REQUIRED WORK: Only the lines containing "status" should appear in the answer, copied from the listing below.

WORKING DATA:
■ ■ ■

(** Accepting a byte in a port adds nothing to either stream yet. *)
Lemma write_step k port value prefix : wf k -> 0 <= value < 256 -> 0 <= prefix ->
  wf (write_port_at k port value prefix).2 /\ exists f kb a,
    streams k (write_port_at k port value prefix).2 (WritePort port value prefix) [] f kb a.
Proof.
  intros Hk Hv Hp. set (e := WritePort port value prefix).
  assert (Hn : wf k /\ exists f kb a, streams k k e [] f kb a).
  { apply (quiet_streams k k e []); [done|apply holds_refl|by apply timed_same; [apply Hk|]|done]. }
  unfold write_port_at. destruct (if port =? 96 then _ else _) as [i|] eqn:Ei; [|exact Hn]. cbn [snd].
  case_bool_decide as Ep; [exact Hn|]. cbv zeta. clear Hn.
  assert (Hb : byte_input i) by (destruct (port =? 96); [|destruct (port =? 100); [|done]]; injection Ei as <-; exact Hv).
  match goal with |- wf ?x /\ _ => set (k' := x) end.
  assert (Hh : holds k k' [] [] []).
  { apply holds_same. unfold content, obf, k'. cbn. destruct (obf_keep (status k) STATUS_IBF eq_refl) as [_ E1].
    destruct (obf_keep (Z.lor (status k) STATUS_IBF) STATUS_CMD eq_refl) as [E2 E3].
    destruct (port =? 100); by rewrite ?E2, ?E3, E1. }
  pose proof Hh as [A B C]. pose proof Hk as [F I Bt S R]. split.
  - split; [by apply C| |exact Bt|exact S|exact R]. unfold k'. cbn. intros j [= <-]. split; [|done].
    unfold saturate. change CONTROLLER_INPUT_TICKS with 109560. change (2 ^ 64) with 18446744073709551616. lia.
  - exists [], [], []. by split.
Qed.

Lemma act_sound k e : wf k -> valid e -> exists out k', act k e = Some (out, k') /\ wf k' /\ exists f kb a, streams k k' e out f kb a.
Proof.
  intros Hk Hv. pose proof (inv_rate _ _ _ _ Hk) as Hr.
  assert (Hquiet : forall k' a, match e with Advance _ => False | ReadPort _ _ => False | _ => True end ->
    act k e = Some ([], k') -> holds k k' [] (pushed e) a -> timed k k' -> exists out k', act k e = Some (out, k') /\
    wf k' /\ exists f kb a, streams k k' e out f kb a).
  { intros k' a He Ha Hh Ht. exists [], k'. split; [done|]. apply (quiet_streams k k' e a); [done|done|done|by destruct e]. }
  assert (Hkick : forall m, pushed e = [] -> match e with Advance _ => False | ReadPort _ _ => False | _ => True end ->
    act k e = Some ([], kick_mouse_sample (k <| mouse := m |>)) -> Mouse.queue m = Mouse.queue (mouse k) -> rate_ok m ->
    exists out k', act k e = Some (out, k') /\ wf k' /\ exists f kb a, streams k k' e out f kb a).
  { intros m Hp He Ha Hq Hm. eexists _, _. split; [exact Ha|]. destruct (mouse_step k m Hk Hq Hm).
    apply (kick_quiet k _ e []); [done|done|done|done|by destruct e]. }
  destruct e as [codes|dx dy b|dz|on| |code|on|en|port prefix|port value prefix|ticks]; cbn [valid] in Hv.
  - by apply (Hquiet (push_scancodes k codes) []); [| |apply push_holds|apply push_timed].
  - by apply (Hkick (Mouse.host_update (mouse k) dx dy 0 b)).
  - by apply (Hkick (Mouse.host_update (mouse k) 0 0 dz (Mouse.host_buttons (mouse k)))).
  - apply (Hkick (Mouse.set_reporting (mouse k) on)); try done; by destruct on.
  - destruct (mouse_step k (Mouse.enable_wheel (mouse k)) Hk eq_refl Hr). by apply (Hquiet (enable_mouse_wheel k) []).
  - destruct (sample_rate_code_ok (mouse k) code Hr) as [Hm Hq]. destruct (mouse_step k _ Hk Hq Hm) as [A B].
    apply (Hquiet (set_mouse_sample_rate_code k code).2 []); [done|done|..]; unfold set_mouse_sample_rate_code;
      by destruct (Mouse.set_sample_rate_code (mouse k) code).
  - destruct (set_irq_step k on Hk). by apply (Hquiet (set_mouse_irq k on) []).
  - by apply (Hquiet (set_a20 k en) []); [| |apply holds_same|apply timed_same].
  - by apply read_port_step.
  - destruct Hv as [Hv Hp]. eexists [], _. split; [reflexivity|]. by apply write_step.
  - destruct (advance_sound k ticks Hk Hv) as (k' & f & kb & a & Ha & Hw & [A B _] & Hc). exists [], k'. cbn [act]. rewrite Ha.
    split; [done|]. split; [done|]. exists f, kb, a. by split.
Qed.

(* ------------------------------------------------------------------ *)
(** ** Histories *)

Lemma from_kbd_app a b : from_kbd (a ++ b) = from_kbd a ++ from_kbd b.
Proof. unfold from_kbd. by rewrite filter_app, fmap_app. Qed.
Lemma from_aux_app a b : from_aux (a ++ b) = from_aux a ++ from_aux b.
Proof. unfold from_aux. by rewrite filter_app, fmap_app. Qed.

Lemma run_cons k e es out k1 : act k e = Some (out, k1) -> forall rest k2, run k1 es = Some (rest, k2) ->
  run k (e :: es) = Some (out ++ rest, k2).
Proof. intros Ha rest k2 Hr. cbn. rewrite Ha. cbn. by rewrite Hr. Qed.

■ ■ ■

TASK RESPONSE:
  { apply holds_same. unfold content, obf, k'. cbn. destruct (obf_keep (status k) STATUS_IBF eq_refl) as [_ E1].
    destruct (obf_keep (Z.lor (status k) STATUS_IBF) STATUS_CMD eq_refl) as [E2 E3].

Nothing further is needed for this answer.